Studi osservazionali e sperimentali non hanno fornito supporto all'ipotesi di un'associazione tra esposizione a RF ed insorgenza di sintomi neurovegetativi, a volte indicati come "ipersensibilità ai campi elettromagnetici". Studi su possibili effetti neurologici o riproduttivi non hanno indicato rischi sanitari per livelli di esposizione inferiori ai limiti raccomandati internazionalmente; tuttavia, per malattie diverse dai tumori sono attualmente disponibili pochi dati epidemiologici.

Sono state condotte ricerche epidemiologiche focalizzate sul rischio di tumori in relazione all'uso del cellulare tra gli adulti?

Alcuni studi sono stati condotti dal 1999 fino all'inizio del 2006: un primo gruppo di studi ha analizzato i trend temporali di incidenza dei tumori cerebrali o dei melanomi oculari in relazione alla diffusione dell'uso dei telefoni cellulari, senza osservare correlazioni tra i due fenomeni. Due studi di coorte sono stati condotti su titolari di un contratto di telefonia mobile. Il primo, negli Stati Uniti, è stato precocemente interrotto dopo un solo anno di follow-up, mentre il secondo, realizzato in Danimarca ha dato finora luogo a due analisi, relative a latenze medie di circa 3 e 8,5 anni. Nel recente aggiornamento del follow-up della coorte danese non è stato evidenziato alcun incremento di rischio per tumori intracranici (né separatamente per gliomi, meningioma o neurinomi del nervo acustico), né per tumori della parotide, né per leucemia. In una meta-analisi dei risultati di 12 studi (prevalentemente di tipo caso-controllo) pubblicati entro la fine del 2005 e relativi all'incidenza di tumori intracranici in relazione all'uso del cellulare per durate uguali o superiori ai 5 anni, non si osservavano eccessi di rischio per l'insieme dei tumori intracranici o per gliomi, meningiomi e neurinomi del nervo acustico, né sono emersi indicazioni di eccessi di rischio in relazione al tipo di cellulare utilizzato (analogici o digitali) o per particolari localizzazioni intracraniche delle neoplasie (tumori temporali o occipitali).

Esiste in questo ambito uno studio internazionale dedicato ai possibili rischi dell'uso del telefono cellulare?

Si.
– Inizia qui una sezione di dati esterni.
(* ===== verification/UdpSessions.v ===== *)
(** * UdpSessions: how long a session lives

    The sessions of a [UdpServer] ([src/net/udp_socket.cpp]) are made by the
    first datagram of an endpoint and dropped by the scan of the server's
    timer.  Here the two together, over any run: an endpoint that is heard of
    often enough keeps its session, one that falls silent loses it at the next
    scan, and a number is never given to a second session. *)

From S2P Require Import Prelude Events LoopFd Channel InetAddr StreamIo Timer Dgram Factories Udp.

Section lifetime.
Variable (clock : nat -> Z).
Hypothesis clock_mono : forall i j, (i <= j)%nat -> clock i <= clock j.
Hypothesis clock_range : forall i, 0 <= clock i < 2 ^ 62.
Implicit Types (s : udp_server) (t : table) (k : endpoint) (o : udp_op).

(** The endpoint a datagram is from. *)
Definition op_key o : option endpoint := match o with URead _ a => addr_key a | _ => None end.

Lemma spec_op_reads limit o t :
  (t_reads t <= t_reads (spec_op clock limit o t))%nat /\
  (t_made t <= t_made (spec_op clock limit o t))%nat.
Proof.
  destruct o as [d a| |b|b]; simpl; [|lia..]. destruct (addr_key a) as [k|]; [|done].
  unfold spec_read. repeat case_match; simpl; lia.
Qed.

Abbreviation run limit os t := (foldl (fun tb op => spec_op clock limit op tb) t os).

Lemma spec_run_reads limit os t :
  (t_reads t <= t_reads (run limit os t))%nat /\ (t_made t <= t_made (run limit os t))%nat.
Proof.
  revert t. induction os as [|o os IH]; intros t; simpl; [done|].
  pose proof (spec_op_reads limit o t). specialize (IH (spec_op clock limit o t)). lia.
Qed.

(** One operation keeps an entry that is recent enough when it is over. *)
Lemma spec_op_keeps limit o t k id ts :
  entries t !! k = Some (id, ts) ->
  ts <= clock (t_reads t) ->
  clock (t_reads (spec_op clock limit o t)) - ts <= limit ->
  exists ts', entries (spec_op clock limit o t) !! k = Some (id, ts') /\ ts <= ts' /\
    ts' <= clock (t_reads (spec_op clock limit o t)).
Proof.
  intros Hk Hpast Hrec.
  pose proof (clock_mono _ _ (proj1 (spec_op_reads limit o t))) as Hle.
  destruct o as [d a| |b|b]; simpl in *; [| |by exists ts..].
  - destruct (addr_key a) as [k'|]; [|by exists ts].
    unfold spec_read in *. destruct (decide (k' = k)) as [->|Hne].
    + rewrite Hk in *. destruct (t_read t); simpl in *; [|by exists ts].
      rewrite lookup_insert_eq. by exists (clock (t_reads t)).
    + exists ts. repeat case_match; simpl in *; rewrite ?lookup_insert_ne by done; split_and!; done || lia.
  - exists ts. split_and!; [|done|lia]. apply map_lookup_filter_Some. split; [done|]. simpl. lia.
Qed.

Lemma spec_run_keeps limit os t k id ts :
  entries t !! k = Some (id, ts) -> ts <= clock (t_reads t) ->
  clock (t_reads (run limit os t)) - ts <= limit ->
  exists ts', entries (run limit os t) !! k = Some (id, ts').
Proof.
  revert t ts. induction os as [|o os IH]; intros t ts Hk Hpast Hrec; simpl in *; [by exists ts|].
  pose proof (clock_mono _ _ (proj1 (spec_run_reads limit os (spec_op clock limit o t)))) as Hle.
  destruct (spec_op_keeps limit o t k id ts) as (ts1 & Hk1 & Hts & Hp1); [done|done|lia|].
  apply (IH _ ts1); [done|done|lia].
Qed.

(** Silence: without a datagram of the endpoint its time stamp stays, or the
    entry goes. *)
Lemma spec_op_silent limit o t k :
  op_key o <> Some k ->
  entries (spec_op clock limit o t) !! k = entries t !! k \/ entries (spec_op clock limit o t) !! k = None.
Proof.
  intros Hk. destruct o as [d a| |b|b]; simpl in *; [| |by left..].
  - left. destruct (addr_key a) as [k'|]; [|done]. assert (k' <> k) by (intros ->; by apply Hk).
    unfold spec_read.
    repeat case_match; simpl; by rewrite ?lookup_insert_ne.
  - destruct (entries t !! k) as [v|] eqn:He; [|right; by rewrite map_lookup_filter, He].
    rewrite map_lookup_filter, He. simpl. case_guard; auto.
Qed.

Lemma spec_run_silent limit os t k :
  Forall (fun o => op_key o <> Some k) os ->
  entries (run limit os t) !! k = entries t !! k \/ entries (run limit os t) !! k = None.
Proof.
  intros Hos. revert t. induction Hos as [|o os Ho _ IH]; intros t; simpl; [by left|].
  destruct (spec_op_silent limit o t k Ho) as [He|He], (IH (spec_op clock limit o t)) as [Hr|Hr];
    rewrite ?Hr; auto.
Qed.

(** ** On the server *)

Lemma udp_ops_ok ms os s :
  0 <= ms <= 2000000000000 -> Forall udp_op_ok os -> server_ok clock s -> session_timeout_ms_ s = ms ->
  exists s', run_udp_ops clock os s = Ok s' /\ server_ok clock s' /\ session_timeout_ms_ s' = ms /\
    table_of s' = run (ms * 1000000) os (table_of s).
Proof.
  intros Hms Hos. revert s. induction Hos as [|o os Ho _ IH]; intros s Hs Hm; [by exists s|].
  simpl. rewrite <- Hm in Hms.
  destruct (run_udp_op_ok clock clock_mono clock_range o s Hms Ho Hs) as (s1 & -> & Hs1 & Hm1 & Ht1).
  simpl. rewrite <- Hm, <- Ht1, Hm. apply IH; [done|]. by rewrite Hm1.
Qed.

(** The session of an endpoint, in the table and in its specification. *)
Lemma session_entry s source k :
  addr_key source = Some k -> server_ok clock s ->
  entries (table_of s) !! k =
    (fun x => (sess_id x, time_stamp_ x)) <$> find_session source (sessions_ s).
Proof. intros Hk [_ Hnm _ _]. by eapply find_session_spec. Qed.

Lemma find_session_in source l x : find_session source l = Some x -> exists a, (a, x) ∈ l.
Proof.
  induction l as [|[a y] l IH]; [done|]. simpl. destruct (addr_eq a source).
  - intros [= ->]. exists a. by left.
  - intros [b Hb]%IH. exists b. by right.
Qed.

Lemma find_session_snoc source l a x y :
  find_session source l = None -> find_session source (l ++ [(a, x)]) = Some y -> y = x.
Proof.
  induction l as [|[b z] l IH]; simpl; destruct (addr_eq _ source); intros Hn Hy;
    try congruence.
  by apply IH.
Qed.

Lemma session_past s source x :
  server_ok clock s -> find_session source (sessions_ s) = Some x -> time_stamp_ x <= clock (clock_reads s).
Proof.
  intros [_ _ _ Ht] [a Ha]%find_session_in. rewrite Forall_forall in Ht. by apply (Ht _ Ha).
Qed.

Lemma session_number s source x :
  server_ok clock s -> find_session source (sessions_ s) = Some x -> (sess_id x < made s)%nat.
Proof.
  intros [_ _ [_ Hi] _] [a Ha]%find_session_in. rewrite Forall_forall in Hi. by apply (Hi _ Ha).
Qed.

(** What becomes of a session [x] of an endpoint, from any good state. *)
Lemma session_lives ms os' source x s :
  0 <= ms <= 2000000000000 -> Forall udp_op_ok os' -> addr_key source <> None ->
  server_ok clock s -> session_timeout_ms_ s = ms -> find_session source (sessions_ s) = Some x ->
  exists s', run_udp_ops clock os' s = Ok s' /\
    (clock (clock_reads s') - time_stamp_ x <= ms * 1000000 ->
     exists x', find_session source (sessions_ s') = Some x' /\ sess_id x' = sess_id x) /\
    (Forall (fun o => op_key o <> addr_key source) os' ->
     ms * 1000000 < clock (clock_reads s') - time_stamp_ x ->
     exists s1, scan_cb clock s' = Ok s1 /\ find_session source (sessions_ s1) = None /\
       forall d y, find_session source (sessions_ (server_on_read clock d source s1)) = Some y ->
         (sess_id x < sess_id y)%nat).
Proof.
  intros Hms Hos' Hsrc Hs Hm Hf. destruct (addr_key source) as [k|] eqn:Hk; [|done]. subst ms.
  destruct (udp_ops_ok (session_timeout_ms_ s) os' s Hms Hos' Hs eq_refl) as (s' & Hr' & Hs' & Hm' & Ht').
  pose proof (session_entry s source k Hk Hs) as He. rewrite Hf in He. simpl in He.
  pose proof (session_past s source x Hs Hf) as Hpast.
  pose proof (session_entry s' source k Hk Hs') as He'. rewrite Ht' in He'.
  exists s'. split; [done|]. split.
  - intros Hrec. destruct (spec_run_keeps (session_timeout_ms_ s * 1000000) os' (table_of s) k (sess_id x)
      (time_stamp_ x)) as [ts Hts]; [done|done|by rewrite <- Ht'|].
    rewrite Hts in He'. destruct (find_session source (sessions_ s')) as [x'|]; [|done].
    exists x'. simpl in He'. split; [done|congruence].
  - intros Hsil Hlong. rewrite <- Hm' in Hms.
    destruct (run_udp_op_ok clock clock_mono clock_range UScan s' Hms I Hs') as (s1 & Hscan & Hs1 & _
      & Ht1).
    simpl in Hscan. exists s1. split; [done|].
    pose proof (session_entry s1 source k Hk Hs1) as He1. rewrite Ht1 in He1. simpl in He1.
    assert (find_session source (sessions_ s1) = None) as Hnone.
    { destruct (find_session source (sessions_ s1)) as [y|]; [|done]. exfalso. simpl in He1.
      apply map_lookup_filter_Some in He1 as [He1 Hlim]. simpl in Hlim.
      change (entries_of (sessions_ s')) with (entries (table_of s')) in He1.
      rewrite Ht' in He1. destruct (spec_run_silent (session_timeout_ms_ s * 1000000) os' (table_of s) k)
        as [Hsame|Hgone]; [done| |congruence].
      change (entries_of (sessions_ s)) with (entries (table_of s)) in *.
      rewrite Hsame, He in He1. simplify_eq. rewrite Hm' in Hlim. simpl in Hlim. lia. }
    split; [done|]. intros d y Hy. unfold server_on_read in Hy.
    destruct (_ && _); [congruence|]. rewrite Hnone in Hy. cbn [sessions_] in Hy.
    apply find_session_snoc in Hy as ->; [|done]. simpl.
    pose proof (session_number s source x Hs Hf). pose proof (f_equal t_made Ht1) as Hm1.
    pose proof (f_equal t_made Ht') as Hm2. simpl in Hm1, Hm2. rewrite Hm1, Hm2.
    pose proof (spec_run_reads (session_timeout_ms_ s * 1000000) os' (table_of s)) as [_ Hle].
    simpl in Hle. lia.
Qed.
Lemma run_udp_ops_app os os' s :
  run_udp_ops clock (os ++ os') s = (s1 ← run_udp_ops clock os s; run_udp_ops clock os' s1).
Proof.
  revert s. induction os as [|o os IH]; intros s; [done|]. simpl.
  destruct (run_udp_op clock o s) as [s1| |]; [apply IH|done..].
Qed.

(** A datagram, once there is a read callback: the endpoint has a session, the one
    it had if it had one, and the session was last heard of now. *)
Lemma read_refreshes d source s :
  read_cb_ s = true -> addr_key source <> None -> server_ok clock s ->
  exists x, find_session source (sessions_ (server_on_read clock d source s)) = Some x /\
    time_stamp_ x = clock (clock_reads s) /\
    forall x0, find_session source (sessions_ s) = Some x0 -> sess_id x = sess_id x0.
Proof.
  intros Hcb Hsrc Hs. unfold server_on_read. rewrite Hcb. simpl.
  destruct (find_session source (sessions_ s)) as [x0|] eqn:Hf; simpl.
  - exists (mk_session (sess_id x0) (sess_source x0) (clock (clock_reads s))).
    split_and!; [|done|by intros x1 [= ->]]. clear -Hf. induction (sessions_ s) as [|[a y] l IH]; [done|].
    simpl in *. destruct (addr_eq a source) eqn:Ha; simpl; rewrite Ha; [by simplify_eq|by apply IH].
  - exists (mk_session (made s) source (clock (clock_reads s))). split_and!; [|done..].
    assert (Heq : addr_eq source source = true).
    { apply addr_eq_key. destruct (addr_key source) as [k|] eqn:Hk; [by exists k|done]. }
    clear -Hf Heq. induction (sessions_ s) as [|[a y] l IH]; simpl in *; [by rewrite Heq|].
    destruct (addr_eq a source); [done|by apply IH].
Qed.

(** C27: the life of a session.  In any run of a server whose timeout is [ms] and
    that has a read callback, let a datagram of an endpoint be read at the time
    [now].  The endpoint then has a session, its old one if it had one.  After any
    further operations, datagrams of others and scans included: as long as [ms]
    have not passed since [now], the endpoint still has that session; if it has
    been silent meanwhile and more than [ms] have passed, the next scan leaves it
    without a session, and its next datagram makes one with a number never given
    before. *)
Theorem sessions_live_while_heard ms os os' d source s :
  0 <= ms <= 2000000000000 -> Forall udp_op_ok (os ++ os') -> addr_key source <> None ->
  run_udp_ops clock os (udp_server_ctor ms) = Ok s -> read_cb_ s = true ->
  let now := clock (clock_reads s) in
  exists x s', find_session source (sessions_ (server_on_read clock d source s)) = Some x /\
    (forall x0, find_session source (sessions_ s) = Some x0 -> sess_id x = sess_id x0) /\
    run_udp_ops clock os' (server_on_read clock d source s) = Ok s' /\
    (clock (clock_reads s') - now <= ms * 1000000 ->
     exists x', find_session source (sessions_ s') = Some x' /\ sess_id x' = sess_id x) /\
    (Forall (fun o => op_key o <> addr_key source) os' ->
     ms * 1000000 < clock (clock_reads s') - now ->
     exists s1, scan_cb clock s' = Ok s1 /\ find_session source (sessions_ s1) = None /\
       forall d' y, find_session source (sessions_ (server_on_read clock d' source s1)) = Some y ->
         (sess_id x < sess_id y)%nat).
Proof.
  intros Hms [Hos Hos']%Forall_app Hsrc Hr Hcb now.
  destruct (udp_ops_ok ms os (udp_server_ctor ms) Hms Hos) as (s0 & Hr0 & Hs0 & Hm0 & _);
    [by split; try split; simpl; constructor|done|].
  rewrite Hr0 in Hr. injection Hr as ->.
  destruct (read_refreshes d source s Hcb Hsrc Hs0) as (x & Hx & Hnow & Hsame).
  destruct (udp_ops_ok ms (os ++ [URead d source]) (udp_server_ctor ms) Hms) as (s1 & Hr1 & Hs1 & Hm1 & _);
    [by apply Forall_app_2; [|repeat constructor]|by split; try split; simpl; constructor|done|].
  assert (s1 = server_on_read clock d source s) as ->.
  { rewrite run_udp_ops_app, Hr0 in Hr1. simpl in Hr1. by injection Hr1. }
  destruct (session_lives ms os' source x _ Hms Hos' Hsrc Hs1 Hm1 Hx) as (s' & Hr' & Hkeep & Hlose).
  exists x, s'. rewrite Hnow in Hkeep, Hlose. by split_and!.
Qed.
End lifetime.

(** ** Witness: heard of twice, then two scans under a timeout of 1 ms *)

Definition demo_life_ops : list udp_op := [USetRead true; URead [1; 2] (demo_source 1)].
Definition demo_lived : udp_server :=
  match run_udp_ops demo_clock demo_life_ops (udp_server_ctor 1) with Ok s => s | _ => forever end.
Definition demo_heard : udp_server := server_on_read demo_clock [3] (demo_source 1) demo_lived.

Lemma sessions_live_while_heard_witness :
  let now := demo_clock (clock_reads demo_lived) in
  exists x s', find_session (demo_source 1) (sessions_ demo_heard) = Some x /\
    (forall x0, find_session (demo_source 1) (sessions_ demo_lived) = Some x0 -> sess_id x = sess_id x0) /\
    run_udp_ops demo_clock [UScan; UScan] demo_heard = Ok s' /\
    (demo_clock (clock_reads s') - now <= 1 * 1000000 ->
     exists x', find_session (demo_source 1) (sessions_ s') = Some x' /\ sess_id x' = sess_id x) /\
    (Forall (fun o => op_key o <> addr_key (demo_source 1)) [UScan; UScan] ->
     1 * 1000000 < demo_clock (clock_reads s') - now ->
     exists s1, scan_cb demo_clock s' = Ok s1 /\ find_session (demo_source 1) (sessions_ s1) = None /\
       forall d' y, find_session (demo_source 1)
           (sessions_ (server_on_read demo_clock d' (demo_source 1) s1)) = Some y ->
         (sess_id x < sess_id y)%nat).
Proof.
  apply (sessions_live_while_heard demo_clock demo_clock_mono demo_clock_range 1 demo_life_ops
    [UScan; UScan]
    [3]).
  - lia.
  - repeat constructor; vm_compute; congruence.
  - vm_compute. congruence.
  - vm_compute. reflexivity.
  - vm_compute. reflexivity.
Defined.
Si tratta dello studio INTERPHONE, al cui aderisono 13 centri nazionali. Sei di questi (Danimarca, Germania, Giappone, Norvegia, Svezia e Inghilterra) hanno già pubblicato analisi a base nazionale sul rischio di tumori intracranici o della parotide e uso del cellulare; inoltre, sono anche state pubblicate analisi combinate di sottoinsiemi di risultati. Nell'analisi combinata degli studi sui neurinomi del nervo acustico condotti in 6 centri Nord-Europei partecipanti ad INTERPHONE sono stati inclusi 678 casi e 3553 controlli. Non si osservavano incrementi di rischio in relazione all'uso regolare del cellulare, né associazioni del rischio con la durata d'uso, il numero di telefonate cumulative, le ore cumulative d'uso. Nel sottogruppo degli utilizzatori di lunga durata (10 anni o più) si è notato, invece, un incremento del rischio per tumori ipsilaterali rispetto all'uso dichiarato del cellulare, d'incerta interpretazione in quanto accompagnato ad un deficit di tumori ipsilaterali tra gli utilizzatori con durata d'uso minore. Nell'analisi combinata degli studi sui gliomi condotti in 5 centri Nord-Europei partecipanti ad INTERPHONE, a fronte della completa mancanza di associazione con l'uso regolare del cellulare, con la durata totale d'uso, il tempo trascorso dall'inizio d'uso e l'intensità d'uso, si è osservato un aumento del rischio al limite della significatività statistica tra gli utilizzatori di lunga durata (oltre 10 anni) per tumori ipsilaterali.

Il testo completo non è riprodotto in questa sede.